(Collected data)
(** * move_files.py: relocating a list of files between two directories

    The script under verification is

<<
    def move_files(file_list, source_folder, destination_folder):
      for file_name in file_list:
        source_path = os.path.join(source_folder, file_name)
        destination_path = os.path.join(destination_folder, file_name)
        shutil.move(source_path, destination_path)

    if __name__ == "__main__":
      file_list = os.listdir(ENUMERATION_FOLDER)
      os.makedirs(destination_folder, exist_ok=True)
      move_files(file_list, source_folder, destination_folder)
>>

    Everything it does happens through [os.path.join], [os.listdir],
    [os.makedirs] and [shutil.move].  The development therefore has three
    layers:

    - [posixpath]: the string functions of CPython's posixpath module;
    - [fs] and [os]: a POSIX file system (a finite map from canonical
      paths to nodes), the system calls the script reaches and
      [os.makedirs];
    - [shutil]: [shutil.move] with its fall-back through [copy2] and
      [copytree], then [move_files] and the entry point themselves.

    The library layers follow CPython's posixpath, os and shutil modules
    and the POSIX system calls below them.  Scope of the file-system
    layer: one device, no symbolic links, no permission bits (every
    directory can be searched and written, every file read), no special
    files, no concurrent modification. *)

From Stdlib Require Import String Ascii.
From stdpp Require Import base option list strings gmap.

(* ===================================================================== *)
(** * posixpath *)
(* ===================================================================== *)

Module posixpath.

Definition is_sep (c : ascii) : bool := bool_decide (c = "/"%char).

Definition startswith_sep (s : string) : bool :=
  match s with
  | String c _ => is_sep c
  | EmptyString => false
  end.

▶ **Problem**
Please print exactly what appears from the first line of the data through the line with "file_list = os.listdir(ENUMERATION_FOLDER)", including both of those lines and nothing past them.

▶ **Solution below**
(** * move_files.py: relocating a list of files between two directories

    The script under verification is

<<
    def move_files(file_list, source_folder, destination_folder):
      for file_name in file_list:
        source_path = os.path.join(source_folder, file_name)
        destination_path = os.path.join(destination_folder, file_name)
        shutil.move(source_path, destination_path)

    if __name__ == "__main__":
      file_list = os.listdir(ENUMERATION_FOLDER)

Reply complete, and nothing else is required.